A few days later, I read an article by Stephanie Vozza in Fast Company entitled, “How to Train Your Brain to Become More Curious.” It wasn’t really the title that intrigued me; it was the byline: “Curiosity is a superpower.” In my work with high school students, I find that we are often talking about superpowers. The article goes on to point out that curiosity – like creativity – is stamped out of us as we grow older.
Vozza wraps up by saying, “Curiosity can be a force for connection.” Duckworth always shares ideas on how to ‘model, celebrate, and enable’ whatever concept she is presenting – which is also directed towards connecting.
So, this is where I am … (1) trying to make sure that I am often being curious, and (2) contemplating how to engage with my family and friends about topics they’ve been exploring. Tips for me to remember:
“I listened to the most amazing story today. Let me tell you about it!” – That is easily something I would say, but I want to give someone else the opportunity to say that to me. I should ask them a thoughtful question!
“Establish an end-of-day ritual to share one thing each person in the family learned that they did not know before.” – Our family used to do ‘highs & lows’ around the dinner table. This would be an easy ritual to incorporate with that. This could also be the ‘question of the day’ for my teen board. Working this into a casual conversation with my friends and family will be more challenging.
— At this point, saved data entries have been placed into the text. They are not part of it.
(** C8: a pass makes three calls: the batch of its task records, each
    under the key [task:] followed by the offset at which its task node
    starts, the attribute call, and the batch of its counts, each under
    [taskState:] followed by the state, the count being the number of
    tasks of the document in that custom state.  A second pass over the
    same document, run in the world the first pass left, makes the same
    calls as the first -- the same records under the same keys, the same
    counts -- ends the same way and leaves the index as the first pass
    left it; the batches of a pass do not depend on the world it starts
    from, so no count is carried over from an earlier pass: after the
    second pass the index holds, for every counted state, the count of
    one pass, and, when the keys of the records are distinct, every
    record under its key. *)
Theorem indexing_twice_is_indexing_once (name : string) (tree : ParseTree)
    (w : World) :
  let first := indexTasks name tree w in
  let second := indexTasks name tree (final first) in
  events second = events first
  /\ outcome second = outcome first
  /\ final second = final first
  /\ (forall w', events (indexTasks name tree w') = events first)
  /\ (forall found,
        extractTasks name tree = Done found ->
        let records := (fun '(k, task) => (k, STask task)) <$> tasks found in
        let counts := (fun '(state, count) => ("taskState:" +:+ state, SCount count))
                        <$> taskStates found in
        events first
        = [EvBatchSet name records;
           EvIndexAttributes name (allAttributes found) "task";
           EvBatchSet name counts]
        /\ indexStore (final second)
           = Syscall.storeAll name (records ++ counts)%list (indexStore w)
        /\ Forall2 (fun n record =>
                      exists attrs n3,
                        prepared name n = Done (attrs, n3)
                        /\ record.1 = "task:" +:+ JS.numToString (nodeFrom n3))
             (taskNodes (removeQueries tree)) (tasks found)
        /\ (exists states,
              Forall2 (fun n state => stateOf n = Done state)
                (taskNodes (removeQueries tree)) states
              /\ forall token,
                   mapGet token (taskStates found)
                   = if JS.includes binaryStates token then None
                     else if occurrences token states =? 0 then None
                          else Some (occurrences token states))
        /\ (forall state count,
              mapGet state (taskStates found) = Some count ->
              indexStore (final second) !! (name, "taskState:" +:+ state)
              = Some (SCount count))
        /\ (List.NoDup (fst <$> tasks found) ->
            forall k task,
              In (k, task) (tasks found) ->
              indexStore (final second) !! (name, k) = Some (STask task))).
Proof.
  cbv zeta. rewrite !indexTasks_run.
  destruct (extractTasks name tree) as [found|] eqn:Hfound;
    cbn [outcome final events].
  2:{ split; [reflexivity|]. split; [reflexivity|]. split; [reflexivity|].
      split; [|discriminate]. intros w'. by rewrite indexTasks_run, Hfound. }
  set (records := (fun '(k, task) => (k, STask task)) <$> tasks found).
  set (counts := (fun '(state, count) => ("taskState:" +:+ state, SCount count))
                   <$> taskStates found).
  cbn [editorText pages indexStore]. rewrite storeAll_twice.
  split; [reflexivity|]. split; [reflexivity|]. split; [reflexivity|].
  split; [intros w'; by rewrite indexTasks_run, Hfound|].
  intros found' [= <-]. fold records counts.
  destruct (extractTasks_records _ _ _ Hfound) as (items & Hrec & Htasks & Hstates).
  split; [reflexivity|]. split; [reflexivity|]. split; [|split; [|split]].
  - rewrite Htasks. apply Forall2_fmap_r. eapply Forall2_impl; [exact Hrec|].
    intros n [state entry] (_ & attrs & n3 & Hprep & Hkey & _). eauto.
  - exists (fst <$> items). split.
    + apply Forall2_fmap_r. eapply Forall2_impl; [exact Hrec|].
      by intros n item [Hstate _].
    + intros token. rewrite Hstates. apply countAll_get.
  - intros state count Hcount.
    pose proof (countAll_distinct (fst <$> items)) as Hdistinct.
    rewrite <- Hstates in Hdistinct.
    destruct (in_split _ _ (mapGet_In _ _ _ Hcount)) as (before & rest & Hsplit).
    subst counts. rewrite Hsplit, fmap_app, fmap_cons, app_assoc.
    apply storeAll_lookup_last.
    rewrite Hsplit, fmap_app, fmap_cons in Hdistinct.
    apply List.NoDup_remove_2 in Hdistinct. cbn [fst] in Hdistinct.
    intros Hlater.
    apply list_elem_of_In, list_elem_of_fmap in Hlater as ([k' v] & Hk & Hlater).
    apply list_elem_of_fmap in Hlater as ([state' count'] & [= -> ->] & Hlater).
    cbn [fst] in Hk. apply count_key_inj in Hk. subst state'.
    apply Hdistinct, in_app_iff. right. apply list_elem_of_In, list_elem_of_fmap.
    by exists (state, count').
  - intros Hdistinct k task Hin.
    assert (exists offset, k = "task:" +:+ JS.numToString offset) as [offset ->].
    { rewrite Htasks in Hin. apply list_elem_of_In in Hin.
      apply list_elem_of_fmap in Hin as ([state entry] & Hentry & Hin).
      cbn [snd] in Hentry. subst entry.
      apply list_elem_of_lookup in Hin as [i Hi].
      destruct (Forall2_lookup_r _ _ _ _ _ Hrec Hi) as (n & _ & Hn).
      destruct Hn as (_ & attrs & n3 & _ & Hkey & _). cbn [fst snd] in Hkey. eauto. }
    destruct (in_split _ _ Hin) as (before & rest & Hsplit).
    subst records. rewrite Hsplit, fmap_app, fmap_cons, <- app_assoc, <- app_comm_cons.
    apply storeAll_lookup_last.
    rewrite Hsplit, fmap_app, fmap_cons in Hdistinct.
    apply List.NoDup_remove_2 in Hdistinct. cbn [fst] in Hdistinct.
    intros Hlater. rewrite fmap_app in Hlater. apply in_app_iff in Hlater.
    destruct Hlater as [Hlater|Hlater].
    + apply Hdistinct, in_app_iff. right.
      apply list_elem_of_In, list_elem_of_fmap in Hlater as ([k' v] & Hk & Hlater).
      apply list_elem_of_fmap in Hlater as ([k'' task'] & [= -> ->] & Hlater).
      cbn [fst] in Hk. rewrite Hk. apply list_elem_of_In, list_elem_of_fmap.
      by exists (k'', task').
    + apply list_elem_of_In, list_elem_of_fmap in Hlater as ([k' v] & Hk & Hlater).
      apply list_elem_of_fmap in Hlater as ([state count] & [= -> ->] & _).
      cbn [fst] in Hk. apply (f_equal (JS.startsWith "task:")) in Hk.
      by rewrite startsWith_app, count_key_is_no_task_key in Hk.
Qed.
Why is this important to me right now? Well, I do think I’m in a cycle of constant self-improvement. I always want to be growing. And when I think about the conversations I’m having with my family and friends, I do want there to be a level of intentionality. I don’t just want to know what everyone is watching on Netflix. Even a conversation about the latest books you’ve read rarely takes a deep dive into the concepts or issues woven into the text. And then there’s Miss Tallulah. How will I intentionally engage with her? What rituals will we develop together? How will I help her enhance and maintain her curiosity superpower?